With the strength of the $ against the £ again it's certainly great value for money.


----------



## lscott (Dec 26, 2008)

*April, May*

We have been to London 3 times the last week of April/first of May and had ideal weather each time.  May have just been lucky; it is probably not a rule.


----------



## x3 skier (Dec 26, 2008)

Keitht said:


> The best advice is to put together a list of things you can do inside and outside, but remain flexible about your itinerary.  The risk of rain is no reason not to visit London, or the rest of the UK.  There is so much to see and do it really doesn't need to be a problem.
> With the strength of the $ against the £ again it's certainly great value for money.



I have been to London at every time of the year and can say without reservation, anytime is a good time. So much to do and see that you can have an enjoyable experience regardless of the weather.

Cheers


----------



## Lawlar (Dec 26, 2008)

*September/October*

I've been there twice.  Once in September and once in October.  I was _really_ cold on the trip in October, so the next time it was a September trip.

September was still sunny, not too cold (maybe warm to you if you didn't live in S. California), and the crowds were gone.

Part of the joy of London is walking around the town (the first trip we took the subway everywhere until we learned that you could walk to most of the "attractions" and by walking you discovered some wonderful things).  If it rained, you would miss the opportunity to walk around and enjoy the sights.  No rain or snow for me - not in London.


----------



## Timeshare Von (Dec 26, 2008)

I've been twice, May and November, and both times it was variable and included rain.  As someone else said, just get out and enjoy it, whatever the weather brings.


----------



## jerseyfinn (Dec 26, 2008)

Agree with X3 that London is decent almost any time of the year.

 I've been there in January & February when one needs layering more than a heavy coat to be outside ( and a hat since my pate is thinning these days  ). Though any time of the year is good for a London visit, temperatures may occassionaly be more dodgy November thru March. And one never quite knows when spring ( or even summer ) is really going to arrive. But in general, London is surprisingly temperate given it's northern latitude and you can visit most any time of the year and enjoy yourself. As to the rain and London. It's mostly overstated. Unless an Atlantic storm drops over on you, London's "rain" is more typically a day of clouds, some spritzes or even a spell of rain, bursts of sun, and back to bright clouds. More often than not, even the official weather forecast is wrong ( so watching forecasts beforehand is of limited utility).  London is more about how you dress & carrying a small umbrella just in case.

My only suggestion is to arrive with a flexible itinerary, not one which is planned out by the day, hour, & minute. *This* is the formula for disappointment if the weather gods are temporarily against you.
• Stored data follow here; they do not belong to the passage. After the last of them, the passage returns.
Definition with_participants (st : Store) (rows : list Participant) : Store :=
  {| activity_table := activity_table st; participant_table := rows |}.

(** The mapping entry [get_activities] builds for one Activity row. *)
Definition entry_of (st : Store) (act : Activity) : Entry.t :=
  {| Entry.description := description act;
     Entry.schedule := schedule act;
     Entry.max_participants := max_participants act;
     Entry.participants := email <$> enrolled st (name act) |}.

(** ** Auxiliary definitions *)

Ltac run_handler :=
  cbv [with_session mbind Handler_bind mret Handler_ret fmap Handler_fmap
       raise session_get select_Activity select_Participant session_add
       session_delete session_commit first] in *; cbn [db new deleted] in *.

Definition signup_message (a e : string) : MessageResponse :=
  {| message := "Signed up " +:+ e +:+ " for " +:+ a |}.

Definition unregister_message (a e : string) : MessageResponse :=
  {| message := "Unregistered " +:+ e +:+ " from " +:+ a |}.

(** The mapping the listing loop has built after the rows [acts]. *)
Definition listing_from (st : Store) (acts : list Activity)
    (result : gmap string Entry.t) : gmap string Entry.t :=
  foldl (λ m act, <[name act := entry_of st act]> m) result acts.

Definition listing (st : Store) : gmap string Entry.t :=
  listing_from st (activity_table st) ∅.

(** The objects the seeding hands to [session.add], in order. *)
Definition seed_entities (clock : nat → Z) : list Entity :=
  (EActivity <$> initial_activities) ++
  (EParticipant <$> initial_participants clock).

(** The store after the first start on an empty database. *)
Definition seeded (clock : nat → Z) : Store := on_startup clock empty_store.
(** X12. The validators of [utils.py] and the guards of [amdahl.py] agree:
    for a float fraction and an integer count, [simulate_scaling] returns a
    table only if both validators pass, and for a count of at most
    [2^31 - 1] it returns one whenever both pass. *)
Theorem validated_inputs_run (f : float) (n : Z) :
  (Py.returns (simulate_scaling f n) = true ->
   validate_fraction (PyFloat f) = Utils.Ok tt /\
   validate_processors (PyInt n) = Utils.Ok tt) /\
  (n <= 2 ^ 31 - 1 ->
   validate_fraction (PyFloat f) = Utils.Ok tt ->
   validate_processors (PyInt n) = Utils.Ok tt ->
   Py.returns (simulate_scaling f n) = true).
Proof.
  cbn [validate_fraction validate_processors]. split.
  - unfold simulate_scaling.
    destruct (in_unit f); cbn [negb]; [|discriminate].
    destruct (n <? 1); [discriminate|]. intros _. split; reflexivity.
  - intros Hn Hf Hp.
    destruct (in_unit f) eqn:Hu; [|discriminate].
    destruct (Z.ltb_spec n 1) as [Hlt|Hge]; [discriminate|].
    destruct (simulate_scaling_cells f n Hu ltac:(lia)) as (r & Hr & _).
    rewrite Hr. reflexivity.
Qed.

Lemma validated_inputs_run_witness :
  100 <= 2 ^ 31 - 1 /\
  validate_fraction (PyFloat 0x1.999999999999ap-5) = Utils.Ok tt /\
  validate_processors (PyInt 100) = Utils.Ok tt /\
  Py.returns (simulate_scaling 0x1.999999999999ap-5 100) = true.
Proof.
  assert (H : 100 <= 2 ^ 31 - 1) by lia.
  split; [exact H|]. split; [reflexivity|]. split; [reflexivity|].
  exact (proj2 (validated_inputs_run 0x1.999999999999ap-5 100) H eq_refl eq_refl).
Defined.

(** X13. When [load_config] returns, what it returns is never [None] (an empty
    document is returned as the empty mapping) and it is the document of a
    file that exists: the given path, or [./config.yaml], or -- only when
    that one does not exist -- the [config.yaml] next to the scripts. *)
Theorem load_config_result (fs : files) (cp : option string) (c : yaml) :
  load_config fs cp = Utils.Ok c ->
  c <> YNull /\
  exists path,
    path_exists fs path = true /\
    (safe_load fs path = Utils.Ok c \/
     (safe_load fs path = Utils.Ok YNull /\ c = YMap [])) /\
    match cp with
    | Some p => path = p
    | None => path = cwd_config \/
              (path_exists fs cwd_config = false /\ path = root_config)
    end.
Proof.
  unfold load_config.
  set (path := match cp with
               | Some p => p
               | None => if path_exists fs cwd_config then cwd_config
                         else root_config
               end).
  intros H.
  destruct (path_exists fs path) eqn:Hex; cbn [negb] in H; [|discriminate].
  destruct (safe_load fs path) as [doc|e] eqn:Hsl; cbn [Utils.bind] in H;
    [|discriminate].
  assert (Hc : c = match doc with YNull => YMap [] | d => d end)
    by (inversion H; reflexivity).
  clear H. split; [subst c; destruct doc; discriminate|].
  exists path. split; [exact Hex|]. split.
  - rewrite Hsl. subst c.
    destruct doc; [right; split; reflexivity|left; reflexivity..].
  - subst path. destruct cp as [p|]; [reflexivity|].
    destruct (path_exists fs cwd_config); [left; reflexivity|].
    right. split; reflexivity.
Qed.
If it's wet, you've got a museum/shopping day ahead of you. If it's bright and clear, then you walk the streets & do things like the London Eye, Tower of London, Greenwhich, or even excursions out of the city to places such as Hampton Court. And do keep in mind that London is a fantastic walking city. The Underground is there to jump between points ( or to dodge the rain ).
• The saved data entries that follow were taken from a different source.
(** X4.  A registration whose pattern begins with a slash, however it ends (also
    when [addRoute] panics): the trees map is made, the method has a tree,
    namely what [addRoute] left of its former tree or of a new node, the
    trees of the other methods are the same, the keys of the map are the
    former ones and the method, and the flags and the two fallback handlers
    are untouched. *)
Theorem Register_frame r (method : string) (b : ascii) (rest : string) h ms :
  b = "/"%char ->
  let r' := fst (Register r method (String b rest) h ms) in
  trees r' ≠ None ∧
  tree_of r' method
  = Some (fst (addRoute (match tree_of r method with
                         | Some n => n
                         | None => new_node
                         end)
                        (String b rest)
                        (if 0 <? length ms then middlewareHandler ms h else h))) ∧
  (∀ other, other ≠ method -> tree_of r' other = tree_of r other) ∧
  dom (trees_map r') = {[method]} ∪ dom (trees_map r) ∧
  RedirectTrailingSlash r' = RedirectTrailingSlash r ∧
  RedirectFixedPath r' = RedirectFixedPath r ∧
  HandleMethodNotAllowed r' = HandleMethodNotAllowed r ∧
  HandleOPTIONS r' = HandleOPTIONS r ∧
  NotFound r' = NotFound r ∧
  MethodNotAllowed r' = MethodNotAllowed r.
Proof.
  intros Hb r'.
  pose proof (Register_trees r method b rest h ms Hb) as Htrees.
  fold r' in Htrees.
  assert (Hmap : trees_map r'
    = <[method :=
          fst (addRoute (match trees_map r !! method with
                         | Some n => n
                         | None => new_node
                         end)
                        (String b rest)
                        (if 0 <? length ms then middlewareHandler ms h else h))]>
        (trees_map r)).
  { unfold trees_map at 1. rewrite Htrees. reflexivity. }
  split; [rewrite Htrees; discriminate|].
  split; [unfold tree_of; rewrite Hmap; apply lookup_insert_eq|].
  split.
  { intros other Hother. unfold tree_of. rewrite Hmap.
    apply lookup_insert_ne. congruence. }
  split; [rewrite Hmap; apply dom_insert_L|].
  subst r' b. rewrite Register_first_byte.
  change (negb (Ascii.eqb "/" "/")) with false. cbv iota.
  destruct (addRoute _ _ _) as [root' failure]. repeat split; reflexivity.
Qed.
The only thing my wife and I ever lock up in advance  is our theater tickets. Since we get to London infrequently, we try to get the better seats. We've found that buying on-line direct from the theater box office often nets the better seats.   Also try looking at Theater Monkey which has seat maps & reviews along with other tid bits. We also plan a few nights at our favorite restaurants, though the order we do so is decided once we arrive. Otherwise, our trips are always ad hoc. We have yet to have a bad London visit.

Have fun planning your London journey. I already know that you will have a good time.

Barry


----------



## Keitht (Dec 26, 2008)

jerseyfinn said:


> But in general, London is surprisingly temperate given it's northern latitude and you can visit most any time of the year and enjoy yourself.



That's a very good point.  The UK is warmed by the Gulf Stream and so our temperatures are generally higher than might be expected by somebody used to travelling to similar latitudes in North America.


----------



## lprstn (Dec 26, 2008)

I am happy to hear that...I have a trade for Apr. 24th, 2010 and was wondering if that was a good time to go.  Now I am happy to have gotten that trade.  Thanks for the information...


----------



## nerodog (Dec 27, 2008)

*london*

Hi, APril is a good time as the flowers may be blooming already.. depending on the gulf stream and weather in general... we were there this past April into the beginning of May and found the weather to be just fine... London is such an interesting place in any kind of weather but of course the outdoors stuff should be done  without the rain !! Pray tell, where is your fabulous exchange in London in 2010 ?!?!?( I have an ongoing search for England so just wondering !!!) Recommend the London Eye  during your stay and Richoux tea rooms... one across the street from Harrods and one in Piccadily.... others too, they have a nice web site.


----------



## Janie (Dec 29, 2008)

*Two additional considerations....*

Agree with others, don't worry so much about the weather as it changes hour to hour.  I've been in all seasons and you can get 65 degrees and bright sunshine in early February, or 55 degrees and cold rain in July.  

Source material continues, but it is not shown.